# Kajanus Conducts Sibelius



## bigshot (Nov 22, 2011)

Here is another CD's worth of my 78 transfers. This one features some of Kajanus's legendary Sibelius recordings. Here are links and liner notes...

THE SOUNDING SILENCE

Knudage Riisager: Qarrtsiluni
Johan Hye-Knudsen conducting Det Kongelige Kapel (Recorded September, 1939)
http://www.vintageip.com/xfers/soundingsilence01.mp3

Jean Sibelius: Tapiola
Robert Kajanus conducting the London Philharmonic Orchestra (Recorded June, 1932)
http://www.vintageip.com/xfers/soundingsilence02.mp3

Jean Sibelius:*Pohjola's Daughter
Robert Kajanus conducting the London Philharmonic Orchestra (Recorded June, 1932)
http://www.vintageip.com/xfers/soundingsilence03.mp3

Jean Sibelius:*Symphony No. 5 in E flat major
Robert Kajanus conducting the London Philharmonic Orchestra (Recorded June, 1932)
http://www.vintageip.com/xfers/soundingsilence04.mp3

Knudage Riisager and the Sounding Silence

Knudage Riisager was born in Estonia, and at the age of three relocated to Copenhagen. He studied politcal science as well as music, and throughout his life, he wrote extensively on politics, economics as well as musical theory. But composition was the main focus of his life. He began his musical career in Paris in the early 1920s, where he came to know Ravel, Stravinsky and the group of young composers known as "Les Six" (Darius Milhaud, Francis Poulenc, Arthur Honegger, Georges Auric, Louis Durey and Germaine Tailleferre). This French influence set him apart from contemporary Nordic composers, and his Neo-Classical ideology put him at odds with much of the modernistic German music of the day. "Oddness is a pathological phenomenon in art, an element that leads to a constant widening of the gap between art and humanity" Riisager wrote. "While distinctiveness is an expression of artistic strength, odd music has no future. Society does not want it and has no use for it... Art is not for cranks, it is for living human beings."
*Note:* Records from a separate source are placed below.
(** * Maze path-finder: the four solvers and the maze generator

    A shallow embedding of [src/game/solver.ts] (solveBFS, solveDFS,
    solveAStar, solveDijkstra) and of [src/game/mazeGenerator.ts]
    (generateMaze), with the properties of the search results.

    Conventions of the embedding:
    - a JS number holding a coordinate or a score is a [Z]; array lengths
      and counters are [nat];
    - [Infinity] in a score matrix is the constructor [Infinity] of [num];
    - a two-dimensional array is a list of rows, read with [mget] and
      updated in place with [mset];
    - a [while] loop or a recursive function takes a [fuel] that bounds
      its turns or its depth;
    - a call either returns ([Done]), fails on reading a property of
      [undefined] ([Throw]), or exhausts the fuel given to its loops
      ([OutOfFuel]).  Writes outside the range of an array (which JS
      performs by extending the array) are outside the embedding and are
      reported as [Throw] as well; they cannot occur on a well-formed
      level. *)

From Stdlib Require Import ZArith QArith Qround Qpower Lqa Lia String.
From stdpp Require Import base decidable numbers option list.

Local Open Scope Z_scope.

(** ** Outcomes of a call *)

Inductive outcome (A : Type) : Type :=
  | Done (a : A)
  | Throw
  | OutOfFuel.
Arguments Done {A} a.
Arguments Throw {A}.
Arguments OutOfFuel {A}.

Definition bind {A B} (m : outcome A) (f : A → outcome B) : outcome B :=
  match m with
  | Done a => f a
  | Throw => Throw
  | OutOfFuel => OutOfFuel
  end.

Notation "x <- m ; k" := (bind m (fun x => k))
  (at level 20, m at level 100, k at level 200, only parsing).
Notation "' p <- m ; k" := (bind m (fun p => k))
  (at level 20, p pattern, m at level 100, k at level 200, only parsing).

Definition fromOption {A} (o : option A) : outcome A :=
  match o with
  | Some a => Done a
  | None => Throw
  end.

(** A [for (const x of xs)] loop threading the mutable state [acc]. *)
Fixpoint forEach {A S} (body : S → A → outcome S) (xs : list A) (acc : S)
  : outcome S :=
  match xs with
  | [] => Done acc
  | x :: xs' => acc' <- body acc x; forEach body xs' acc'
  end.

(** ** Data model (solver.ts, lines 4-73) *)

Record Pos : Type := mkPos { r : Z; c : Z }.

#[global] Instance Pos_eq_dec : EqDecision Pos.
Proof. solve_decision. Defined.

Record Walls : Type := mkWalls {
  top : bool;
  right : bool;
  bottom : bool;
  left : bool
}.

Record MazeCell : Type := mkCell {
  walls : Walls;
  visited : bool
}.

Record Level : Type := mkLevel {
  grid : list (list Z);
  start : Pos;
  cells : option (list (list MazeCell))
}.

(** A score: a finite number or [Infinity]. *)
Inductive num : Type :=
  | Finite (z : Z)
  | Infinity.

(** The algorithm-specific part of a [DetailedStep]. *)
Inductive AlgorithmData : Type :=
  | BFSData (queueSize currentLevel neighborsAdded : nat)
  | DFSData (stackDepth : nat) (isBacktracking deadEnd : bool)
  | AStarData (gScore : num) (hScore : Z) (fScore : num) (openSetSize : nat)
  | DijkstraData (currentDistance : num) (relaxationCount priorityQueueSize : nat).

Record DetailedStep : Type := mkStep {
  position : Pos;
  stepNumber : nat;
  algorithmData : AlgorithmData
}.

Record AStarScores : Type := mkScores {
  gScores : list (list num);
  hScores : list (list Z);
  fScores : list (list num)
}.

Module Algorithm.
Inductive t : Type := bfs | dfs | astar | dijkstra.
End Algorithm.

Record Solution : Type := mkSolution {
  distance : Z;
  path : list Pos;
  visitedCells : list Pos;
  algorithm : string;
  detailedSteps : list DetailedStep;
  aStarScores : option AStarScores
}.

(** ** Two-dimensional arrays *)

Definition mget {A} (m : list (list A)) (p : Pos) : option A :=
  if bool_decide (0 ≤ r p ∧ 0 ≤ c p)
  then m !! Z.to_nat (r p) ≫= λ row, row !! Z.to_nat (c p)
  else None.

Definition mset {A} (m : list (list A)) (p : Pos) (v : A) : list (list A) :=
  if bool_decide (0 ≤ r p ∧ 0 ≤ c p)
  then alter (λ row, <[Z.to_nat (c p) := v]> row) (Z.to_nat (r p)) m
  else m.

(** [Array.from({length: rows}, () => Array(cols).fill(v))] *)
Definition mfill {A} (rows cols : nat) (v : A) : list (list A) :=
  replicate rows (replicate cols v).

(** [m[p.r][p.c]] where the entry is then dereferenced or compared. *)
Definition mread {A} (m : list (list A)) (p : Pos) : outcome A :=
  fromOption (mget m p).

(** [m[p.r][p.c] = v] *)
Definition mwrite {A} (m : list (list A)) (p : Pos) (v : A)
  : outcome (list (list A)) :=
  match mget m p with
  | Some _ => Done (mset m p v)
  | None => Throw
  end.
Riisager became fascinated with the Eskimo culture of Greenland. This interest led to the composition of a tone poem titled Qarrtsiluni, which describes the Eskimo ceremony to greet the dawn after the long Arctic night. Riisager captured a unique sound in this work... He wrote, "When I have been alone skiing for many hours through snowy wastes in the mountains, moments come when the silence sounds and becomes an intangible reality... In this sounding silence, there is something like the experience of music... This isolated silence is a rounded whole, without preceding or succeeding sound. That is what is so strange about it. It is moving. It is what the Greenlanders call Qarrtsiluni."

In Qarrtsiluni, Riisager creates an eerie feeling of isolation. Native drumming emerges as from a distance, so quiet at first, it might be the beating of the listener's own heart. The sound builds steadily as the winds blow across the frozen tundra and the sun rises slowly over the horizon. This particular performance was recorded under the supervision of the composer in 1939 by the orchestra of the Royal Theater in Copenhagen conducted by Johann Hye-Knudsen. It was the premiere recording of the piece.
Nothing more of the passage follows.